SQL Server File and Filegroup Space Usage

Problem

When investigating a disk space or large SQL Server table issue, I often want to know many pieces of information, and have to scramble to find all types of different queries that I’ve pieced together over time. I’ll want to answer some or all of the following questions:

How big is the table?
How many indexes, and how big are they?
Is the data partitioned?
How many filegroups and files are there?
How is the data distributed across the data files?
How big can the data files get?
How much room do the files have to grow in the current location?
Can some or all of the data be moved to different files / filegroups?
Should filegroups or files be added or moved?
Are these settings sensible and in policy?

Because there is no single SQL Server DMV that lays all of this out nicely for you, I can often hear a 1994 Dennis Hopper yelling at me into his flip phone: “Pop quiz, hot shot!” When there is a critical issue impacting the proverbial cash register, and the pressure is on, it would be nice to be able to get this information quickly and in one place.

Solution

After a couple of incidents like this, I put together a stored procedure that assembled all of this information for me. And I actually made two variations of the stored procedure: one that broke the information down for me based on a table I specified, and a more elaborate version that I could use when I didn’t already know which table(s) might be (at risk of) causing the issue.

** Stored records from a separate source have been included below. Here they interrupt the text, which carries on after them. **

(** The walk of a document that has an empty key raises. *)
Lemma walk_empty_key obj :
  empty_key_free obj = false → ∀ location, ∃ e, (walk obj location).2 = Some e.
Proof.
  induction obj as [ | | | | |items IH|entries IH] using json_nested_ind;
    intros Hfree location; try done.
  - cbn [walk]. simpl in Hfree.
    assert (Exists (λ x, empty_key_free x = false) items) as Hsome.
    { clear IH. induction items as [|x items IHitems]; [done|].
      simpl in Hfree. apply andb_false_iff in Hfree as [Hx|Hrest].
      - by left.
      - right. by apply IHitems. }
    clear Hfree.
    edestruct (each_from_raises
                 (λ i x, walk x (location ++ [Index i])) 0 items) as [e He];
      [|eapply then_yields_raises_r; exact He].
    induction Hsome as [x items Hx|x items _ IHsome].
    + left. intros i. apply Forall_cons in IH as [IHx _]. by apply IHx.
    + right. apply Forall_cons in IH as [_ IH]. by apply IHsome.
  - cbn [walk]. simpl in Hfree.
    destruct (forallb (λ kv : string * json, negb (String.eqb kv.1 ""))
                entries) eqn:Hkeys.
    + assert (Exists (λ kv : string * json, empty_key_free kv.2 = false)
                entries) as Hsome.
      { clear IH. induction entries as [|kv entries IHentries]; [done|].
        simpl in Hfree, Hkeys.
        apply andb_prop in Hkeys as [Hk Hkeys]. rewrite Hk in Hfree.
        simpl in Hfree. apply andb_false_iff in Hfree as [Hv|Hrest].
        - by left.
        - right. by apply IHentries. }
      clear Hfree Hkeys.
      edestruct (each_from_raises
                   (λ (_ : nat) (kv : string * json),
                      walk kv.2 (location ++ [Key kv.1])) 0 entries)
        as [e He]; [|eapply then_yields_raises_r; exact He].
      induction Hsome as [kv entries Hkv|kv entries _ IHsome].
      * left. intros i. apply Forall_cons in IH as [IHkv _]. by apply IHkv.
      * right. apply Forall_cons in IH as [_ IH]. by apply IHsome.
    + destruct (list_entries_empty_key location entries Hkeys) as [e He].
      exists e. by apply then_yields_raises_l.
Qed.

End WalkFacts.

Section RequestedFacts.

Lemma requested_cons (s : slot) (slots : list slot) :
  get_requested_computations_of (join_slot <$> s :: slots) =
  computation ← unpack_path (join_slot s);
  requested ← get_requested_computations_of (join_slot <$> slots);
  Ok (computation :: requested).
Proof. reflexivity. Qed.

Lemma requested_of_separator_free (slots : list slot) :
  Forall separator_free slots →
  get_requested_computations_of (join_slot <$> slots) = Ok slots.
Proof.
  induction 1 as [|[[[a b] c] d] slots Hfree _ IH]; [done|].
  rewrite requested_cons.
  change (join_slot (a, b, c, d)) with (join "/" [a; b; c; d]).
  rewrite unpack_path_separator_free by done. simpl.
  by rewrite IH.
Qed.

Lemma requested_with_separator (slots : list slot) s :
  s ∈ slots → ¬ separator_free s →
  get_requested_computations_of (join_slot <$> slots)
  = Raise (ValueError "too many values to unpack (expected 4)").
Proof.
  intros Hin Hsep.
  induction slots as [|[[[a b] c] d] slots IH]; [by apply elem_of_nil in Hin|].
  rewrite requested_cons.
  change (join_slot (a, b, c, d)) with (join "/" [a; b; c; d]).
  destruct (occurs "/" a || occurs "/" b || occurs "/" c || occurs "/" d)
    eqn:Hoccurs.
  - rewrite unpack_path_with_separator; [done|].
    intros (Ha & Hb & Hc & Hd). by rewrite Ha, Hb, Hc, Hd in Hoccurs.
  - apply orb_false_iff in Hoccurs as [Hoccurs Hd].
    apply orb_false_iff in Hoccurs as [Hoccurs Hc].
    apply orb_false_iff in Hoccurs as [Ha Hb].
    rewrite unpack_path_separator_free by done. simpl.
    apply elem_of_cons in Hin as [->|Hin]; [by destruct Hsep|].
    by rewrite IH.
Qed.

Lemma dict_get_elem_of entries key v :
  Py.dict_get entries key = Some v → (key, v) ∈ entries.
Proof.
  unfold Py.dict_get. intros Hget.
  destruct (List.find _ entries) as [[k x]|] eqn:Hfind; [|done].
  simpl in Hget. injection Hget as ->.
  apply List.find_some in Hfind as [Hin Hk]. simpl in Hk.
  apply String.eqb_eq in Hk as ->. by apply list_elem_of_In.
Qed.

Lemma getitem_children j key v :
  Py.getitem j key = Ok v → (key, v) ∈ children j.
Proof.
  destruct j; try done. simpl.
  destruct (Py.dict_get entries key) eqn:Hget; [|done].
  intros [= ->]. by apply dict_get_elem_of.
Qed.

(** Every slot that reads [None] is among the [None] leaves. *)
Lemma none_slot_is_leaf household s :
  get_slot household s = Ok JNull → s ∈ none_leaves household.
Proof.
  destruct s as [[[e i] v] p]. unfold get_slot, none_leaves.
  destruct (Py.getitem household e) as [entities|] eqn:He; [simpl|done].
  destruct (Py.getitem entities i) as [entity|] eqn:Hi; [simpl|done].
  destruct (Py.getitem entity v) as [variable|] eqn:Hv; [simpl|done].
  intros Hp.
  apply getitem_children in He, Hi, Hv, Hp.
  apply list_elem_of_bind. exists (e, entities). split; [|done].
  apply list_elem_of_bind. exists (i, entity). split; [|done].
  apply list_elem_of_bind. exists (v, variable). split; [|done].
  apply list_elem_of_bind. exists (p, JNull). split; [|done].
  simpl. by apply list_elem_of_singleton.
Qed.

(** On a household with an empty key the request for the computations
    raises: the search raises on the key, unless the unpacking of a path
    that it yielded before has raised. *)
Lemma get_requested_computations_empty_key household :
  empty_key_free household = false →
  ∃ e, get_requested_computations household = Raise e.
Proof.
  intros Hkeys. destruct (walk_empty_key household Hkeys []) as [e He].
  unfold get_requested_computations, search_none. cbn [fst snd].
  destruct (get_requested_computations_of _) as [requested|e'];
    [|by exists e'].
  exists e. simpl. by rewrite He.
Qed.

(** In a household without empty keys, when no key on the way to a [None]
    leaf holds the separator, the requested computations are exactly the
    [None] leaves at depth four, in the order of the traversal, and every
    slot that reads [None] is requested. *)
Theorem requested_are_the_none_leaves household :
  empty_key_free household = true →
  Forall separator_free (none_leaves household) →
  get_requested_computations household = Ok (none_leaves household) ∧
  ∀ s, get_slot household s = Ok JNull → s ∈ none_leaves household.
Proof.
  intros Hkeys Hfree. split; [|apply none_slot_is_leaf].
  unfold get_requested_computations.
  rewrite search_none_none_leaves by done. cbn [fst snd].
  by rewrite requested_of_separator_free.
Qed.

End RequestedFacts.

(** ** The filling of the slots *)

Section FillFacts.
Context `{!External} `{!Engine}.











(** A key that holds the path separator on the way to a [None] leaf makes
    the unpacking of its path fail outside the [try] statement: [calculate]
    raises, and no slot is attempted. The search joins the keys of a path
    with the separator as they are. *)
Theorem separator_in_key_aborts
    c household0 reform system sim household s w :
  reformed_system c reform = Ok system →
  Simulation c system household0 = Ok sim →
  json_loads (json_dumps household0) = Ok household →
  empty_key_free household = true →
  s ∈ none_leaves household →
  ¬ separator_free s →
  calculate c household0 reform w
  = (Raise (ValueError "too many values to unpack (expected 4)"), w).
Proof.
  intros Hsystem Hsim Hcopy Hkeys Hin Hsep. unfold calculate.
  unfold mbind at 1 2 3 4, M_bind, lift.
  rewrite Hsystem, Hsim, Hcopy. unfold get_requested_computations.
  rewrite search_none_none_leaves by done. cbn [fst snd].
  by rewrite (requested_with_separator _ s).
Qed.

(** An empty key anywhere in the household makes [calculate] raise
    outside the [try] statement, in the search or in the unpacking of a
    path before it: no slot is attempted. *)
Theorem empty_key_aborts c household0 reform system sim household w :
  reformed_system c reform = Ok system →
  Simulation c system household0 = Ok sim →
  json_loads (json_dumps household0) = Ok household →
  empty_key_free household = false →
  ∃ e, calculate c household0 reform w = (Raise e, w).
Proof.
  intros Hsystem Hsim Hcopy Hkeys.
  destruct (get_requested_computations_empty_key household Hkeys)
    as [e He].
  exists e. unfold calculate. unfold mbind at 1 2 3 4, M_bind, lift.
  by rewrite Hsystem, Hsim, Hcopy, He.
Qed.

End FillFacts.

(** ** The household handler *)

Section HouseholdHandlerFacts.
Context `{!External} `{!Engine}.

Lemma get_household_under_policy_hit
    country_id household_id policy_id w cached text result :
  Database.get_in_table (db w) "computed_household"
    (computed_household_key country_id household_id policy_id)
    = Some cached →
  cached !! "computed_household_json" = Some (VStr text) →
  json_loads text = Ok result →
  get_household_under_policy country_id household_id policy_id w =
  (Ok (JDict [("status", JStr "ok"); ("result", result)]), w).
Proof.
  intros Hhit Htext Hloads.
  unfold get_household_under_policy, mbind, M_bind, get_in_table, lift,
    getitem, text_of.
  rewrite Hhit, Htext. simpl. by rewrite Hloads.
Qed.

(** Without the household, or with the household but without the policy,
    the answer is an error that names what is missing, the household
    first; nothing is computed and nothing is cached. *)
Theorem missing_household_or_policy
    country_id household_id policy_id w :
  Database.get_in_table (db w) "computed_household"
    (computed_household_key country_id household_id policy_id) = None →
  Database.get_in_table (db w) "household"
    (mkrow [("country_id", VStr country_id); ("id", household_id)]) = None ∨
  Database.get_in_table (db w) "policy"
    (mkrow [("country_id", VStr country_id); ("id", policy_id)]) = None →
  get_household_under_policy country_id household_id policy_id w =
  (Ok (JDict
         [("status", JStr "error");
          ("message",
           JStr (match Database.get_in_table (db w) "household"
                         (mkrow [("country_id", VStr country_id);
                                 ("id", household_id)]) with
                 | None =>
                     "Household " +:+ str_value household_id
                       +:+ " not found in " +:+ country_id
                 | Some _ =>
                     "Policy " +:+ str_value policy_id
                       +:+ " not found in " +:+ country_id
                 end))]), w).
Proof.
  intros Hmiss Hmissing.
  unfold get_household_under_policy, mbind, M_bind, get_in_table.
  rewrite Hmiss.
  destruct (Database.get_in_table (db w) "household" _) as [household_data|];
    [|done].
  destruct Hmissing as [?|Hpolicy]; [done|]. by rewrite Hpolicy.
Qed.
(** C2, as the specification words it, fails: the handler has no check on the
    name. A request whose job name is undefined and whose pipeline name is the
    empty string is submitted, and telemetry is emitted for it. *)
Lemma nameless_request_is_submitted :
  name_absent Samples.nameless /\
  getVariables (Samples.button (Some Samples.nameless)) () = Returns (Some Samples.nameless) /\
  calls is_network_call
    (trace (onLaunch Samples.all_fine (Samples.button (Some Samples.nameless)))) = 1 /\
  calls is_telemetry
    (trace (onLaunch Samples.all_fine (Samples.button (Some Samples.nameless)))) = 1.
Proof.
  split; [|repeat split].
  split; [left | right; right]; reflexivity.
Qed.

(** C2, amended. A request whose job name and pipeline name are both empty is
    not aborted: the submission call is made, once and first, with that very
    request; when the call resolves telemetry is emitted once, and its jobName
    tag is the (empty) pipeline-name field. The only abort without side
    effects is the one taken when the provider returns no request: a run that
    returns normally without a submission call is a run without a request. *)
Theorem absent_name_is_still_submitted
    (hooks : Hooks) (props : LaunchRootExecutionButtonProps) :
  (forall variables,
     getVariables props () = Returns (Some variables) ->
     name_absent variables ->
     (exists rest, trace (onLaunch hooks props) = Mutation variables :: rest) /\
     calls is_network_call (trace (onLaunch hooks props)) = 1 /\
     (forall result,
        launchPipelineExecution hooks variables = Returns result ->
        calls is_telemetry (trace (onLaunch hooks props)) = 1 /\
        exists metadata,
          Telemetry LAUNCH_RUN metadata ∈ trace (onLaunch hooks props) /\
          metadata !! "jobName" =
            Some (pipelineName (selector (executionParams variables))))) /\
  (completion (onLaunch hooks props) = Returns () ->
   calls is_network_call (trace (onLaunch hooks props)) = 0 ->
   getVariables props () = Returns None).
Proof.
  split.
  - intros variables Hsome [Hjob _].
    rewrite (onLaunch_some hooks props variables Hsome). cbv zeta.
    destruct (launchPipelineExecution hooks variables) as [result|e].
    + assert (Htag : launch_metadata variables !! "jobName" =
                     Some (pipelineName (selector (executionParams variables)))).
      { rewrite launch_metadata_jobName. unfold js_or.
        apply truthy_name_empty in Hjob. now rewrite Hjob. }
      each_completion;
        (split; [eexists; reflexivity|]; split; [reflexivity|]);
        intros ? _; (split; [reflexivity|]);
        exists (launch_metadata variables); (split; [|exact Htag]);
        cbn; apply elem_of_cons; right; apply elem_of_cons; now left.
    + split; [eexists; reflexivity|]. split; [reflexivity|]. intros ? [=].
  - intros Hreturns Hquiet.
    destruct (getVariables props ()) as [[variables|]|thrown] eqn:Hget.
    + exfalso. revert Hquiet.
      rewrite (onLaunch_some hooks props variables Hget). cbv zeta.
      each_completion; unfold trace, fst; rewrite calls_cons; cbn; lia.
    + reflexivity.
    + rewrite (onLaunch_throws hooks props thrown Hget) in Hreturns.
      discriminate Hreturns.
Qed.

Lemma absent_name_is_still_submitted_witness :
  getVariables (Samples.button (Some Samples.nameless)) () =
    Returns (Some Samples.nameless) /\
  name_absent Samples.nameless /\
  exists rest,
    trace (onLaunch Samples.all_fine (Samples.button (Some Samples.nameless))) =
      Mutation Samples.nameless :: rest.
Proof.
  split; [reflexivity|].
  assert (Habsent : name_absent Samples.nameless)
    by (split; [left | right; right]; reflexivity).
  split; [exact Habsent|].
  apply (proj1 (absent_name_is_still_submitted Samples.all_fine
                  (Samples.button (Some Samples.nameless)))
           Samples.nameless eq_refl Habsent).
Defined.

(** ** Telemetry and the submission call *)

(** C3. Once the submission call is reached, telemetry is emitted exactly when
    the call completes without throwing. If it resolves, whatever response it
    resolves with, the telemetry call is the very next call, no second one
    follows, and the result handler, which inspects the response, is only
    called after it. If it throws, no telemetry call is made. *)
Theorem telemetry_iff_submission_resolves
    (hooks : Hooks) (props : LaunchRootExecutionButtonProps)
    (variables : LaunchPipelineExecutionVariables) :
  getVariables props () = Returns (Some variables) ->
  (forall result,
     launchPipelineExecution hooks variables = Returns result ->
     exists rest,
       trace (onLaunch hooks props) =
         Mutation variables :: Telemetry LAUNCH_RUN (launch_metadata variables) :: rest /\
       calls is_telemetry rest = 0 /\
       calls is_telemetry (trace (onLaunch hooks props)) = 1) /\
  (forall e,
     launchPipelineExecution hooks variables = Throws e ->
     calls is_telemetry (trace (onLaunch hooks props)) = 0).
Proof.
  intros Hsome. rewrite (onLaunch_some hooks props variables Hsome). cbv zeta.
  destruct (launchPipelineExecution hooks variables) as [result|e]; split;
    try (intros ? [=]; fail).
  - intros ? [= <-].
    each_completion; eexists; (split; [reflexivity|]); split; reflexivity.
  - intros ? _. reflexivity.
Qed.

Lemma telemetry_iff_submission_resolves_witness :
  (forall result,
     launchPipelineExecution Samples.all_fine Samples.hello_job = Returns result ->
     exists rest,
       trace (onLaunch Samples.all_fine (Samples.button (Some Samples.hello_job))) =
         Mutation Samples.hello_job
           :: Telemetry LAUNCH_RUN (launch_metadata Samples.hello_job) :: rest /\
       calls is_telemetry rest = 0 /\
       calls is_telemetry
         (trace (onLaunch Samples.all_fine (Samples.button (Some Samples.hello_job)))) = 1) /\
  (forall e,
     launchPipelineExecution Samples.all_fine Samples.hello_job = Throws e ->
     calls is_telemetry
       (trace (onLaunch Samples.all_fine (Samples.button (Some Samples.hello_job)))) = 0).
Proof.
  apply (telemetry_iff_submission_resolves Samples.all_fine
           (Samples.button (Some Samples.hello_job)) Samples.hello_job).
  reflexivity.
Defined.
(** A run started with [--load] has for history the value read from the
    session file, and no decorators. *)
Lemma prepare_loads_history (E : environment) (a : cli_args) (g g' : globals) (m : mstate)
    (n model : pystr) (v : pyval) :
  a.(load) = Some n -> n <> [] ->
  load_session (sessions_data_dir E) m.(m_fs) n = Returned v ->
  resolve_model E a = Returned model ->
  credentials E a g = Returned g' ->
  exists m1 s,
    prepare E a g m = (m1, Returned s)
    /\ heap_get m1.(m_st).(st_heap) s.(s_history) = v
    /\ s.(s_decorators) = [].
Proof.
  intros Hload Hn Hfile Hmodel Hcred.
  rewrite (prepare_loading E a g g' m n model v Hload Hn Hfile Hmodel Hcred).
  eexists _, _. split; [reflexivity|]. split; [|reflexivity].
  simpl. unfold heap_get. rewrite app_nth2 by lia.
  replace (S (length m.(m_st).(st_heap)) - length m.(m_st).(st_heap))%nat with 1%nat by lia.
  reflexivity.
Qed.

(** C3, as the code has it: a valid history, a list of records with a role
    and a content that are text, saved by the save command of the interactive
    loop under a name that can name a file (its path does not end with a
    slash or in a component [.] or [..]) and that the system lets the program
    create, and then loaded under that name, is the history that was saved:
    the same records with the same role and content, in the same order.  The
    first part is the save: the file is written and announced, the objects
    are untouched and the loop goes on with the rest of its input.  The
    second is the loading of that file; the third is the loading as [main]
    does it: a later run with [--load] and that name, on a machine with these
    files, starts from the history that was saved. *)
Theorem session_round_trip (E : environment) (P : providers) (a : cli_args) (s : session)
    (m : mstate) (n : pystr) (rest : list pystr) (h : list pyval) :
  heap_get m.(m_st).(st_heap) s.(s_history) = PList h ->
  valid_history h ->
  E.(refuses) m.(m_fs) (path_join (sessions_data_dir E) (strip n)) = None ->
  names_directory (path_join (sessions_data_dir E) (strip n)) = false ->
  interactive_loop E P a s ((s_save ++ n) :: rest) m
  = interactive_loop E P a s rest
      {| m_fs := fs_write m.(m_fs) (path_join (sessions_data_dir E) (strip n))
                   (dumps (PList h));
         m_st := m.(m_st);
         m_out := m.(m_out)
                  ++ [Line (str "Conversation saved to "
                              ++ path_join (sessions_data_dir E) (strip n))] |}
  /\ load_session (sessions_data_dir E)
       (fs_write m.(m_fs) (path_join (sessions_data_dir E) (strip n)) (dumps (PList h))) n
     = Returned (PList h)
  /\ (forall (a2 : cli_args) (g g' : globals) (model : pystr) (m2 : mstate),
        m2.(m_fs) = fs_write m.(m_fs) (path_join (sessions_data_dir E) (strip n))
                      (dumps (PList h)) ->
        a2.(load) = Some n -> n <> [] ->
        resolve_model E a2 = Returned model ->
        credentials E a2 g = Returned g' ->
        exists m3 s2,
          prepare E a2 g m2 = (m3, Returned s2)
          /\ heap_get m3.(m_st).(st_heap) s2.(s_history) = PList h
          /\ s2.(s_decorators) = []).
Proof.
  intros Hget Hvalid Hr Hd.
  assert (Hload : load_session (sessions_data_dir E)
                    (fs_write m.(m_fs) (path_join (sessions_data_dir E) (strip n))
                       (dumps (PList h))) n
                  = Returned (PList h))
    by (apply load_written; now apply valid_history_well_formed).
  split; [|split].
  - rewrite (interactive_loop_save E P a s n rest m Hr Hd). now rewrite Hget.
  - exact Hload.
  - intros a2 g g' model m2 Hfs Ha2 Hn Hmodel Hcred.
    apply (prepare_loads_history E a2 g g' m2 n model (PList h) Ha2 Hn); auto.
    now rewrite Hfs.
Qed.

Lemma session_round_trip_witness :
  valid_history Fixtures.earlier
  /\ names_directory (path_join (sessions_data_dir Fixtures.surroundings)
                        (strip Fixtures.demo)) = false
  /\ interactive_loop Fixtures.surroundings Fixtures.streaming
       (Fixtures.interactive_args e_openai) (Fixtures.session_at_0 Fixtures.gpt4 [])
       [s_save ++ Fixtures.demo; s_quit] (Fixtures.machine_with (PList Fixtures.earlier))
     = ({| m_fs := [(str "/data/sessions/demo.json", dumps (PList Fixtures.earlier))];
           m_st := (Fixtures.machine_with (PList Fixtures.earlier)).(m_st);
           m_out := [Line (str "Conversation saved to /data/sessions/demo.json")] |},
        [], Returned tt)
  /\ load_session (sessions_data_dir Fixtures.surroundings)
       [(str "/data/sessions/demo.json", dumps (PList Fixtures.earlier))] Fixtures.demo
     = Returned (PList Fixtures.earlier).
Proof.
  assert (Hv : valid_history Fixtures.earlier).
  { repeat constructor; eexists _, _; (split; [reflexivity|split; reflexivity]). }
  assert (Hd : names_directory (path_join (sessions_data_dir Fixtures.surroundings)
                                  (strip Fixtures.demo)) = false) by reflexivity.
  split; [exact Hv|]. split; [exact Hd|].
  destruct (session_round_trip Fixtures.surroundings Fixtures.streaming
              (Fixtures.interactive_args e_openai) (Fixtures.session_at_0 Fixtures.gpt4 [])
              (Fixtures.machine_with (PList Fixtures.earlier)) Fixtures.demo [s_quit]
              Fixtures.earlier eq_refl Hv eq_refl Hd) as (Hloop & Hload & _).
  split; [rewrite Hloop; reflexivity|exact Hload].
Defined.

But let’s start from the beginning. For a table I have already identified as “large” or a problem in terms of replication latency or other indicators, I want to know, as a starting point:

The name of each filegroup for the database
For each data file:
- The ID, logical name, and path
- Current size and free space (absolute and as %)
- Growth settings and max size
For each index (including the heap / clustered index):
- How much of that data lived in each file
- Partition distribution across those files
Whether the table was partitioned (wouldn’t be obvious from above if, say, one partition per filegroup)
Size of the drive each file is on, and how much free space on that drive (absolute and as %)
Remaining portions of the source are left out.